Analysis of Financial Institutions Flashcards
Systemic risk definition
a risk of disruption to financial services that is (i) caused by an impairment of all or parts of the financial system and (ii) has the potential to have serious negative consequences for the economy as a whole.
Basel III requirements
minimum capital requirement (risk-weighted assets), minimum liquidity (30-day liquidity stress scenario), and stable funding (liquidity needs over 1 year horizon).
Capital adequacy components
Common equity tier 1 capital
Other tier 1 capital
Tier 2 capital
Common equity tier 1 capital
includes common stock, issuance surplus related to common stock, retained earnings, accumulated other comprehensive income, and certain adjustments including the deduction of intangible assets and deferred tax assets
Other tier 1 capital
includes other types of instruments issued by the bank that meet certain criteria. The criteria require, for example, that the instruments be subordinate to such obligations as deposits and other debt obligations, not have a fixed maturity, and not have any type of payment of dividends or interest that is not totally at the discretion of the bank
Tier 2 Capital
includes instruments that are subordinate to depositors and to general creditors of the bank, have an original minimum maturity of five years, and meet certain other requirements.
Financial assets reporting categories (IFRS)
The financial asset’s category specifies how it is subsequently measured (either amortized cost or fair value) and, for those measured based on fair value, how any changes in value are reported–either through other comprehensive income (OCI) or through profit and loss (PL).
(1) measured at amortized cost,
(2) measured at fair value through other comprehensive income (FVOCI), and
(3) measured at fair value through profit and loss (FVTPL).
Equity investments (US GAAP)
measured at fair value with changes in fair value recognized in net income.
Another exception to fair value measurement is that an equity investment without a readily determinable fair value can be measured at cost minus impairment.
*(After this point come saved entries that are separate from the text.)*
(** * generate-osv-config: the yarn dependency-chain extractor

    A shallow embedding of [src/helpers/yarn.ts] (class
    [YarnPackageManager]): [getDependencyChain], [parseYarnWhyOutput],
    [extractVersionLines], [extractDependencyChains] and
    [extractChainFromTree], together with the string primitives of the
    language they call.

    Strings are byte strings holding the UTF-8 encoding of the text.  The
    operations used by the program (substring search, replacement of a
    literal, splitting on a line feed, trimming) give the same results on
    the UTF-8 bytes as on the UTF-16 code units of the original, because
    every pattern involved is itself a complete UTF-8 sequence.

    Around the extractor, the development also embeds the other methods
    of the class ([getVersion], [update]) and of its sibling in
    [src/helpers/pnpm.ts], the choice of the package manager in
    [src/helpers/packageManagerDetector.ts], and the readers of the
    returned chain in [src/index.ts]: [extractPackageNamesFromChain] and
    [generateTomlConfig]. *)

From Stdlib Require Import String Ascii List Bool Arith Lia DecimalString.
From stdpp Require Import gmap strings.
Import ListNotations.
#[local] Arguments String.append : simpl nomatch.

(** ** String primitives of the host language *)

Module JS.

(** [s.startsWith(p)] *)
Fixpoint startsWith (s p : string) {struct p} : bool :=
  match p, s with
  | EmptyString, _ => true
  | String a p', String b s' => Ascii.eqb a b && startsWith s' p'
  | String _ _, EmptyString => false
  end.

(** [s.includes(p)]: [p] occurs in [s] at some position. *)
Fixpoint includes (s p : string) : bool :=
  startsWith s p ||
  match s with
  | EmptyString => false
  | String _ s' => includes s' p
  end.

(** [s.slice(n)] for [0 <= n]. *)
Fixpoint skip (n : nat) (s : string) : string :=
  match n, s with
  | O, _ => s
  | S n', String _ s' => skip n' s'
  | S _, EmptyString => EmptyString
  end.

(** [s.slice(0, n)] for [0 <= n]. *)
Fixpoint prefix (n : nat) (s : string) : string :=
  match n, s with
  | O, _ => EmptyString
  | S n', String c s' => String c (prefix n' s')
  | S _, EmptyString => EmptyString
  end.

(** [s.replace(pat, rep)] with a string pattern: only the first
    occurrence of [pat] is replaced. *)
Fixpoint replace (s pat rep : string) : string :=
  if startsWith s pat then rep +:+ skip (String.length pat) s
  else match s with
       | EmptyString => EmptyString
       | String c s' => String c (replace s' pat rep)
       end.

(** Truthiness of a string: the empty string is the only falsy one. *)
Definition truthy (s : string) : bool :=
  match s with
  | EmptyString => false
  | String _ _ => true
  end.

(** [o || d] for an optional string: a missing value and the empty
    string are both falsy. *)
Definition orElse (o : option string) (d : string) : string :=
  match o with
  | Some s => if truthy s then s else d
  | None => d
  end.

(** [s.split] on a line feed *)
Fixpoint splitLines (s : string) : list string :=
  match s with
  | EmptyString => [EmptyString]
  | String c s' =>
      if Ascii.eqb c "010"%char then EmptyString :: splitLines s'
      else match splitLines s' with
           | l :: ls => String c l :: ls
           | [] => [String c EmptyString]
           end
  end.

(** [l.join(sep)] *)
Fixpoint join (sep : string) (l : list string) : string :=
  match l with
  | [] => EmptyString
  | [x] => x
  | x :: rest => x +:+ sep +:+ join sep rest
  end.

Definition ofBytes (l : list nat) : string :=
  string_of_list_ascii (map ascii_of_nat l).

Definition reverse (s : string) : string :=
  string_of_list_ascii (rev (list_ascii_of_string s)).

(** The characters [trim] removes (WhiteSpace and LineTerminator of the
    language definition), each as its UTF-8 bytes: U+0009..U+000D,
    U+0020, U+00A0, U+1680, U+2000..U+200A, U+2028, U+2029, U+202F,
    U+205F, U+3000, U+FEFF. *)
Definition whiteSpace : list string :=
  map ofBytes
    [ [9]; [10]; [11]; [12]; [13]; [32]; [194; 160]; [225; 154; 128];
      [226; 128; 128]; [226; 128; 129]; [226; 128; 130]; [226; 128; 131];
      [226; 128; 132]; [226; 128; 133]; [226; 128; 134]; [226; 128; 135];
      [226; 128; 136]; [226; 128; 137]; [226; 128; 138]; [226; 128; 168];
      [226; 128; 169]; [226; 128; 175]; [226; 129; 159]; [227; 128; 128];
      [239; 187; 191] ].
Debt investments (US GAAP)
the three categories used to classify and measure investments apply only to debt securities:
(1) held to maturity (measured at amortized cost),
(2) trading (measured at fair value through net income), and
(3) available for sale (measured at fair value through other comprehensive income).
Asset quality
Investments in securities issued by other entities
Credit quality
— Credit risk exposure
— Counterparty credit risk
CAMELS
C - Capital adequacy,
A - Asset quality,
M - Management capabilities,
E - Earnings sufficiency,
L - Liquidity position, and
S - Sensitivity to market risk.
Management Capabilities
Governance structure
Internal controls, transparent management communication, and financial reporting quality
Risk management
Earnings
High-quality earnings - accounting estimates are unbiased and the earnings are derived from sustainable rather than non-recurring items
Loan impairment allowances
Earnings composition:
(a) net interest income (the difference between interest earned on loans minus interest paid on the deposits supporting those loans),
(b) service income, and
(c) trading income
fair value hierarchy
Level 1 inputs are quoted prices for identical financial assets or liabilities in active markets.
Level 2 inputs are observable but are not the quoted prices for identical financial instruments in active markets. Level 2 inputs include quoted prices for similar financial instruments in active markets, quoted prices for identical financial instruments in markets that are not active, and observable data such as interest rates, yield curves, credit spreads, and implied volatility. The inputs are used in a model to determine the fair value of the financial instrument.
Level 3 inputs are unobservable. The fair value of a financial instrument is based on a model (or models) and unobservable inputs.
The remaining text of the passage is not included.